What lines of the data hold the string "ctxAt"? Pull each one out.

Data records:
━━━━━━━━━━

(* ===== verification/ClientSsl.v ===== *)
(** * TLS sessions of clients (src/wangle/client/ssl)

    [SSLSessionCallbacks] offers the sessions OpenSSL makes to a cache and
    takes away those OpenSSL drops; [SSLSessionPersistentCacheBase] keeps them,
    serialized, in a [PersistentCache] and gives new sessions made from what it
    kept; SSLSessionCacheUtils and SSLSessionCacheData do the conversions.

    Sessions are reference-counted objects of OpenSSL with a content, of which
    the functions of OpenSSL that read it are parameters, and one string of
    ex_data, the service identity.  [folly::dynamic] is a class with laws. *)
From Stdlib Require Import ZArith Lia.
From stdpp Require Import base numbers list gmap strings.
From S2P Require Import Prelude FilePersist.
Open Scope cpp_scope.

Set Default Goal Selector "!".

(** ** folly::dynamic *)

Class FollyDynamic (D : Type) : Type := {
  dString : string -> D;
  dInt : Z -> D;
  dObject : list (string * D) -> D;
  dArray : list D -> D;
  dAt : D -> nat -> option D;                (* operator[] of arrays; None: it throws *)
  dField : D -> string -> option D;
  dIsObject : D -> bool;
  asString : D -> option string;
  asInt : D -> option Z
}.
Class FollyDynamicLaws (D : Type) `{!FollyDynamic D} : Prop := {
  dAt_array l i : dAt (dArray l) i = l !! i;
  dField_object l k : dField (dObject l) k = assoc k l;
  dIsObject_object l : dIsObject (dObject l) = true;
  asString_string s : asString (dString s) = Some s;
  asInt_int z : (- 2 ^ 63 <= z < 2 ^ 63)%Z -> asInt (dInt z) = Some z;
  asInt_range d z : asInt d = Some z -> (- 2 ^ 63 <= z < 2 ^ 63)%Z
}.

(** Conversion to [int64_t]. *)
Definition i64 (z : Z) : Z := u64 (z + 2 ^ 63) - 2 ^ 63.

(** ** SSLSessionCacheData *)

Section client.
Context {Content : Type}.

(** The duplicate that is kept as template is never changed, and is its value:
    its content and its service identity. *)
Record SSLSessionCacheData : Type := mkData {
  sessionData : string;
  addedTime : Z;                             (* nanoseconds since the epoch *)
  serviceIdentity : string;
  sessionDuplicateTemplate : option (Content * option string)
}.

Section conversion.
Context {D : Type} `{!FollyDynamic D}.

Definition toDynamic (data : SSLSessionCacheData) : D :=
  dObject [("session_data", dString (sessionData data));
           ("added_time", dInt (i64 (u64 (addedTime data))));
           ("service_identity", dString (serviceIdentity data))].
Definition convertTo (d : D) : option SSLSessionCacheData :=
  data ← dField d "session_data" ≫= asString;
  time ← dField d "added_time" ≫= asInt;
  identity ← (if dIsObject d then asString (default (dString "") (dField d "service_identity")) else None);
  Some (mkData data time identity None).

(** The pairs of a cache, as its persistence layer sees them. *)
Definition pairToDynamic (p : string * SSLSessionCacheData) : option D := Some (dArray [dString p.1; toDynamic p.2]).
Definition pairConvertTo (d : D) : option (string * SSLSessionCacheData) :=
  k ← dAt d 0 ≫= asString;
  v ← dAt d 1 ≫= convertTo;
  Some (k, v).
End conversion.

(** ** OpenSSL's sessions *)

Record SSL_SESSION : Type := mkSession {
  content : Content;
  ex_identity : option string;               (* the std::string* of the ex_data *)
  refs : nat
}.
(** The members of an [SSL_CTX] that are set; caches are named by numbers. *)
Record SSL_CTX : Type := mkCtx {
  ex_cache : option nat;
  new_cb : bool;
  remove_cb : bool;
  session_cache_mode : bool
}.
Definition plainCtx : SSL_CTX := mkCtx None false false false.

Context {C : Type} `{!PersistentCache C string SSLSessionCacheData}.

(** [lost]: strings that nothing points to any more and nobody deleted. *)
Record Client : Type := mkClient {
  sessions : gmap nat SSL_SESSION;
  nextSession : nat;
  lost : list string;
  caches : gmap nat C;
  ctxs : gmap nat SSL_CTX
}.
Definition setSessions x (s : Client) : Client := mkClient x (nextSession s) (lost s) (caches s) (ctxs s).
Definition setCaches x (s : Client) : Client := mkClient (sessions s) (nextSession s) (lost s) x (ctxs s).
Definition setCtx ctx x (s : Client) : Client := mkClient (sessions s) (nextSession s) (lost s) (caches s) (<[ctx := x]> (ctxs s)).

(** [i2d_SSL_SESSION] (empty for an invalid session), [d2i_SSL_SESSION] and the
    properties of a session that are read. *)
Context (i2d : Content -> string) (d2i : string -> option Content)
  (has_ticket : Content -> bool) (ticket_lifetime_hint : Content -> Z) (hostname : Content -> option string).
(** WANGLE_HAVE_SSL_SESSION_DUP. *)
Context (dup : bool).

Definition session (sid : nat) : M Client SSL_SESSION :=
  let! s := get in of_option (Undefined "session freed") (sessions s !! sid).
Definition newSession (c : Content) (identity : option string) : M Client nat :=
  let! s := get in
  do! modify (fun s => mkClient (<[nextSession s := mkSession c identity 1]> (sessions s)) (S (nextSession s)) (lost s) (caches s) (ctxs s)) in
  ret (nextSession s).
Definition SSL_SESSION_up_ref (sid : nat) : M Client unit :=
  let! x := session sid in
  modify (fun s => setSessions (<[sid := mkSession (content x) (ex_identity x) (S (refs x))]> (sessions s)) s).
(** The destructor of [SSLSessionPtr]. *)
Definition SSL_SESSION_free (sid : nat) : M Client unit :=
  let! x := session sid in
  modify (fun s => setSessions (if refs x <=? 1 then delete sid (sessions s)
                                else <[sid := mkSession (content x) (ex_identity x) (refs x - 1)]> (sessions s)) s).
(** Setting does not delete what was there; [exDataStdStringDup] copies the
    string for a duplicate. *)
Definition SSL_SESSION_set_ex_data (sid : nat) (str : string) : M Client unit :=
  let! x := session sid in
  modify (fun s => mkClient (<[sid := mkSession (content x) (Some str) (refs x)]> (sessions s)) (nextSession s)
    (lost s ++ (if ex_identity x is Some old then [old] else [])) (caches s) (ctxs s)).
Definition SSL_SESSION_dup (sid : nat) : M Client nat :=
  let! x := session sid in newSession (content x) (ex_identity x).

(** ** SSLSessionCacheUtils *)

Definition sessionToFbString (session_ : option nat) : M Client (option string) :=
  match session_ with
  | None => ret None
  | Some sid =>
      let! x := session sid in
      ret (if 0 <? String.length (i2d (content x)) then Some (i2d (content x)) else None)
  end.
Definition fbStringToSession (str : string) : M Client (option nat) :=
  match d2i str with
  | None => ret None
  | Some c => let! sid := newSession c None in ret (Some sid)
  end.

Definition setSessionServiceIdentity (session_ : option nat) (str : string) : M Client bool :=
  match session_ with
  | None => ret false
  | Some sid =>
      if decide (str = EmptyString) then ret false
      else do! SSL_SESSION_set_ex_data sid str in ret true
  end.
Definition getSessionServiceIdentity (session_ : option nat) : M Client (option string) :=
  match session_ with
  | None => ret None
  | Some sid => let! x := session sid in ret (ex_identity x)
  end.

Definition getCacheDataForSession (sess : option nat) : M Client (option SSLSessionCacheData) :=
  let! sessionData := sessionToFbString sess in
  match sessionData with
  | None => ret None
  | Some data =>
      let! identity := getSessionServiceIdentity sess in
      let! template :=
        match sess, dup with
        | Some sid, true => let! x := session sid in ret (Some (content x, ex_identity x))
        | _, _ => ret None
        end in
      ret (Some (mkData data 0 (default EmptyString identity) template))
  end.
Definition getSessionFromCacheData (data : SSLSessionCacheData) : M Client (option nat) :=
  match dup, sessionDuplicateTemplate data with
  | true, Some (c, identity) => let! sid := newSession c identity in ret (Some sid)
  | _, _ =>
      let! result := fbStringToSession (sessionData data) in
      match result with
      | None => ret None
      | Some sid => do! setSessionServiceIdentity (Some sid) (serviceIdentity data) in ret (Some sid)
      end
  end.
Definition cloneSSLSession (toClone : option nat) : M Client (option nat) :=
  match toClone with
  | None => ret None
  | Some sid =>
      if dup then let! sid := SSL_SESSION_dup sid in ret (Some sid)
      else
        let! sessionData := sessionToFbString toClone in
        match sessionData with
        | None => ret None
        | Some data =>
            let! clone := fbStringToSession data in
            match clone with
            | None => ret None
            | Some sid' =>
                let! identity := getSessionServiceIdentity toClone in
                do! match identity with
                    | Some str => do! setSessionServiceIdentity clone str in ret tt
                    | None => ret tt
                    end in
                ret clone
            end
        end
  end.

(** ** SSLSessionPersistentCacheBase, with the key of SSLSessionPersistentCache *)

Definition getKey (identity : string) : string := identity.
Definition cacheAt (cid : nat) : M Client C :=
  let! s := get in of_option (Undefined "no cache") (caches s !! cid).
Definition putCache (cid : nat) (c : C) : M Client unit := modify (fun s => setCaches (<[cid := c]> (caches s)) s).

Definition setSSLSession (now : Z) (cid : nat) (identity : string) (session_ : option nat) : M Client unit :=
  match session_ with
  | None => ret tt
  | Some sid =>
      let! sessionCacheData := getCacheDataForSession (Some sid) in
      do! match sessionCacheData with
          | Some d =>
              let! c := cacheAt cid in
              putCache cid (pc_put (getKey identity)
                (mkData (sessionData d) now (serviceIdentity d) (sessionDuplicateTemplate d)) c)
          | None => ret tt
          end in
      SSL_SESSION_free sid
  end.

Definition nsPerSecond : Z := 1000000000.
(** [duration_cast<seconds>(now - addedTime)]. *)
Definition secsBetween (now addedTime : Z) : res Z :=
  let diff := (now - addedTime)%Z in
  if (- 2 ^ 63 <=? diff)%Z && (diff <? 2 ^ 63)%Z then Ok (diff ÷ nsPerSecond)%Z else Err (Undefined "overflow of now - addedTime").

Definition getSSLSession (now : Z) (cid : nat) (identity : string) : M Client (option nat) :=
  let! c := cacheAt cid in
  let '(hit, c) := pc_get (getKey identity) c in
  do! putCache cid c in
  match hit with
  | None => ret None
  | Some value =>
      let! sess := getSessionFromCacheData value in
      match sess with
      | None => ret None
      | Some sid =>
          let! x := session sid in
          if has_ticket (content x) && (0 <? ticket_lifetime_hint (content x))%Z then
            match secsBetween now (addedTime value) with
            | Err f => raise f
            | Ok secs =>
                if (ticket_lifetime_hint (content x) <=? secs)%Z then do! SSL_SESSION_free sid in ret None
                else ret (Some sid)
            end
          else ret (Some sid)
      end
  end.

Definition removeSSLSession (cid : nat) (identity : string) : M Client bool :=
  let! c := cacheAt cid in
  let '(removed, c) := pc_remove (getKey identity) c in
  do! putCache cid c in
  ret removed.

(** ** SSLSessionCallbacks *)

Definition ctxAt (ctx : nat) : M Client SSL_CTX := gets (fun s => default plainCtx (ctxs s !! ctx)).
Definition attachCallbacksToContext (ctx : nat) (callbacks : nat) : M Client unit :=
  modify (setCtx ctx (mkCtx (Some callbacks) true true true)).
Definition getCacheFromContext (ctx : nat) : M Client (option nat) := let! x := ctxAt ctx in ret (ex_cache x).
Definition detachCallbacksFromContext (ctx : nat) (callbacks : nat) : M Client unit :=
  let! sslSessionCache := getCacheFromContext ctx in
  if decide (sslSessionCache = Some callbacks) then
    let! x := ctxAt ctx in modify (setCtx ctx (mkCtx None false false (session_cache_mode x)))
  else ret tt.

(** A call on a null cache. *)
Definition callee (cache : option nat) : M Client nat := of_option (Undefined "null cache") cache.

(** [sessionKey]: of the socket, when there is one; [serverName]: of its SNI. *)
Definition newSessionCallback (now : Z) (ctx : nat) (sessionKey : option string) (serverName : option string) (sid : nat) : M Client Z :=
  let! sslSessionCache := getCacheFromContext ctx in
  let sessionKey := default EmptyString sessionKey in
  let sessionKey := if decide (sessionKey = EmptyString) then default EmptyString serverName else sessionKey in
  if decide (sessionKey = EmptyString) then do! SSL_SESSION_free sid in ret (-1)%Z
  else
    do! setSessionServiceIdentity (Some sid) sessionKey in
    let! cid := callee sslSessionCache in
    do! setSSLSession now cid sessionKey (Some sid) in
    ret 1%Z.

Definition removeSessionCallback (ctx : nat) (sid : nat) : M Client unit :=
  let! sslSessionCache := getCacheFromContext ctx in
  let! identity := getSessionServiceIdentity (Some sid) in
  if decide (default EmptyString identity = EmptyString) then
    let! x := session sid in
    match hostname (content x) with
    | Some name => let! cid := callee sslSessionCache in do! removeSSLSession cid name in ret tt
    | None => ret tt
    end
  else
    let! cid := callee sslSessionCache in
    do! removeSSLSession cid (default EmptyString identity) in ret tt.
End client.
Arguments SSLSessionCacheData : clear implicits.
Arguments SSL_SESSION : clear implicits.
Arguments Client : clear implicits.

━━━━━━━━━━

• [Completed exercise]:
Definition ctxAt (ctx : nat) : M Client SSL_CTX := gets (fun s => default plainCtx (ctxs s !! ctx)).
Definition getCacheFromContext (ctx : nat) : M Client (option nat) := let! x := ctxAt ctx in ret (ex_cache x).
    let! x := ctxAt ctx in modify (setCtx ctx (mkCtx None false false (session_cache_mode x)))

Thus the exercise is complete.